There’s no denying the impact Covid-19 is having on the travel sector, and not just for those due to visit affected destinations, but on forward bookings too. In a TTG poll, 90% of respondents said clients had been asking questions about the virus, while just 2% said they hadn’t seen any impact and weren’t concerned. (See full poll results here).
Westoe Travel’s Graeme Brett has revealed 85% of incoming phone calls last week were from clients already booked, but worried about the impact of coronavirus. Meanwhile, Barrhead Travel’s dedicated crisis team has been “working round the clock” to support clients and branches.

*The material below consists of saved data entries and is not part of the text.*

(** The writes of an append other than the publishing one keep the visible events. *)
Lemma reached_step es0 es s s' :
  reached es0 es s → single_writer s s' → ∃ es', es `prefix_of` es' ∧ reached es0 es' s'.
Proof.
  intros [Hpre Hinv Hlen] (a & Hok & Hstep). pose proof Hinv as (pc & Hpcs & _).
  pose proof (append_step_kind s s' a Hstep pc Hpcs) as Hkind.
  unfold in_flight in Hlen. rewrite Hpcs in Hlen.
  destruct pc as [|seq e todo|seq].
  - destruct a as [e ts| | |]; try done. exists es. split; [done|].
    pose proof (start_inv es s s' e ts Hpcs Hinv Hok Hstep) as Hinv'. split; [done|done|].
    unfold append_step in Hstep. rewrite Hpcs in Hstep. cbn in Hstep.
    destruct (_ <=? _); [done|]. by injection Hstep as <-.
  - destruct a as [|k| |]; try (by destruct todo).
    + exists es. split; [done|]. pose proof (byte_inv es s s' seq e todo k Hpcs Hinv Hstep) as Hinv'.
      split; [done|done|]. unfold append_step in Hstep. rewrite Hpcs in Hstep. cbn in Hstep.
      destruct todo; (destruct (bool_decide _); [|done]);
        (destruct (store_bytes _ _ _) as [f| | |]; try done; by injection Hstep as <-).
    + destruct todo; [|done]. exists (es ++ [e]). split; [by apply prefix_app_r|].
      pose proof (publish_inv es s s' seq e Hpcs Hinv Hstep) as Hinv'.
      split; [by apply prefix_app_r|done|]. unfold append_step in Hstep. rewrite Hpcs in Hstep.
      cbn in Hstep. injection Hstep as <-. unfold in_flight. cbn [cs_pcs cs_returned].
      rewrite length_app. cbn. lia.
  - destruct a; try done. exists es. split; [done|].
    destruct (header_inv es s s' seq Hpcs Hinv Hstep) as [Hinv' Hret]. split; [done|done|].
    rewrite Hret, length_app. cbn [length].
    assert (in_flight s' = 0%nat) as ->; [|lia].
    unfold append_step in Hstep. rewrite Hpcs in Hstep. cbn in Hstep.
    destruct (store_u64 _ _ _) as [f| | |]; try done. by injection Hstep as <-.
Qed.

Lemma reached_steps es0 es s s' :
  reached es0 es s → rtc single_writer s s' → ∃ es', es `prefix_of` es' ∧ reached es0 es' s'.
Proof.
  intros Hr Hsteps. revert es Hr. induction Hsteps as [s|s1 s2 s3 Hstep _ IH]; intros es Hr.
  { by exists es. }
  destruct (reached_step es0 es s1 s2 Hr Hstep) as (es1 & Hp1 & Hr1).
  destruct (IH es1 Hr1) as (es2 & Hp2 & Hr2). exists es2. split; [by etrans|done].
Qed.

Lemma reached_start l es : log_wf l es → reached es es (machine_of 1 l).
Proof.
  intros Hwf. split; [done| |cbn; lia]. exists Idle. split; [done|].
  split; [apply (lw_next _ _ Hwf)|]. by apply wf_holds.
Qed.

(** What readers see can be read. *)
Lemma machine_inv_read es s i e :
  machine_inv es s → es !! i = Some e → load_event (cs_file s) (Z.of_nat i) = Ok e.
Proof.
  intros (pc & _ & _ & Hpc) Hi. destruct pc.
  - by apply (h_event _ _ _ Hpc).
  - destruct Hpc as (Hh & _). by apply (h_event _ _ _ Hh).
  - destruct Hpc as (_ & _ & Hh). by apply (h_event _ _ _ Hh).
Qed.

As ever, this crisis highlights just why agents remain so vital to the sector. “It shows the reassurance you get from using a travel agent,” says Brett, pointing out there is “a lot of misleading information”.
This, of course, is the industry’s challenge with a situation that remains so fast-paced. Trade bodies are doing their best to keep the sector updated; The Travel Network Group has launched a helpline while Advantage has a dedicated hub. And lawyer Farina Azam has also detailed agents’ legal obligations to TTG.
What is crucial to remember though is, as John Hays pointed out to Hays IG members yesterday, travel has been here before. From 9/11 to the 2008 financial crash to the ash cloud in 2010, Covid-19 is the latest in a long line of crises to hit the sector. During those periods, Hays tells TTG: “You do all the things even better than you did when customers were plentiful.”
His conclusion about this latest crisis? “We’re going to concentrate on customers – and hopefully emerge even stronger afterwards.”